Workers at the Hanford nuclear site were ordered to take cover on Friday after a large holding tank with ammonia vapor was discovered to be leaking near the vitrification plant in the 200 East Area. Workers in that area were told to shelter in place with doors, windows and ventilation closed while other workers were told to avoid the 200 East Area. The Hanford Site is a decommissioned nuclear production complex operated by the United States federal government on the Columbia River in Benton County in the U.S. state of Washington
The 200 East Area has a vitrification plant, built and commissioned to treat the tank waste for disposal. The waste was left from the past production of plutonium from World War II through the Cold War for America’s nuclear weapons program. Today, there are 177 underground storage tanks on the Hanford Site, holding about 56 million gallons of highly radioactive and chemically hazardous waste.
The Hanford incident highlights the ongoing challenges of dealing with nuclear waste. Currently, there are thousands of metric tons of used solid fuel from nuclear power plants worldwide and millions of liters of radioactive liquid waste from weapons production sitting in temporary storage containers, some of which have begun leaking their toxic contents. Nuclear waste is notorious for the fact that it can remain dangerously radioactive for many thousands of years.

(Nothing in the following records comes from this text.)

Lemma foreach_tid_does s T l : TRel s T l → tid_does s T TForeach.
Proof.
  intros HR. pose proof (tr_tree _ _ _ HR) as [HI Hn Ht]. unfold tid_does. cbn [tid_do].
  pose proof (on_tasks_read _ _ _ (id_foreach_run _ _ HI)) as Hr. unfold task_foreach. rewrite (bind_run _ _ _ _ _ Hr).
  eexists _, s, T, l. split; [done|]. split; [|done]. apply (ts_foreach T (idof (task_rb_root s) <$> l)).
  - pose proof (ii_sorted _ _ HI) as Hs. clear -Hs. induction Hs as [|x l Hs IH Hx]; simpl; constructor; [done|].
    apply Forall_fmap. exact Hx.
  - intros i. rewrite list_elem_of_fmap. split; [intros (n & -> & Hin); rewrite (Hn n Hin); done|].
    intros Hi. destruct (Ht i Hi) as (n & Hin & <-). by exists n.
  - clear -Hn. induction l as [|n l IH]; simpl; constructor; [apply Hn; left|apply IH; intros; apply Hn; by right].
Qed.

(** Taking a node out takes its entry out. *)
Lemma tree_delete t0 T A n B t tid : tree_of t0 T (A ++ n :: B) → idof t0 n = tid →
  IInv (IdTree t (it_id t0) (it_obj t0)) (A ++ B) →
  tree_of (without_node n (IdTree t (it_id t0) (it_obj t0))) (delete tid T) (A ++ B).
Proof.
  intros Ht Hid HI'. pose proof (to_inv _ _ _ Ht) as HI.
  pose proof (sorted_mid _ _ _ _ (ii_sorted _ _ HI)) as (HA & HB & _).
  assert (Hne : ∀ k, k ∈ A ++ B → idof t0 k ≠ tid) by (intros k [Hk|Hk]%elem_of_app; [specialize (HA k Hk)|specialize (HB k Hk)]; lia).
  assert (Hdel : tree_of (IdTree t (it_id t0) (it_obj t0)) (delete tid T) (A ++ B)).
  { split; [done|..].
    - intros k Hk. change (idof _ k) with (idof t0 k). rewrite lookup_delete_ne by (symmetry; by apply Hne).
      apply (to_nodes _ _ _ Ht). set_solver.
    - intros i Hs. destruct (decide (i = tid)) as [->|Hi']; [by rewrite lookup_delete_eq in Hs; apply is_Some_None in Hs|].
      rewrite lookup_delete_ne in Hs by done. destruct (to_tasks _ _ _ Ht i Hs) as (k & Hk & <-). exists k. split; [|done].
      rewrite elem_of_app, elem_of_cons in Hk. set_solver. }
  eapply tree_ext; [exact Hdel|done|]. intros k Hk. simpl.
  assert (k ≠ n) by (intros ->; by apply (Hne n)). by rewrite !lookup_delete_ne by done.
Qed.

Thankfully, the world is now closer to finding a permanent solution to its nuclear menace: Finland has built the world’s first deep-earth repository where it will bury nuclear waste for 100,000 years starting 2026. Dubbed ‘‘Onkalo’’, the repository is entombed in a bedrock more than 400 meters below the forests of southwest Finland. The facility sits atop a warren of tunnels sited next to three nuclear reactors on the island of Olkiluoto, approximately 240 kilometers from the capital of Helsinki. The Onkalo project is based on the so-called “KBS-3” method developed by the Swedish Nuclear Fuel and Waste Management Company. KBS-3 is based on a multi-barrier principle whereby if one of the engineered barriers were to fail, the isolation of the radioactive waste is not compromised.
“Basically, the Onkalo project is that we are building an encapsulation plant and disposal facility for spent fuel. And it’s not temporary, it’s for good,” Pasi Tuohimaa, head of communications for Posiva, told CNBC via videoconference. Posiva is tasked with the responsibility of handling the final disposal of spent nuclear fuel rods at Onkalo.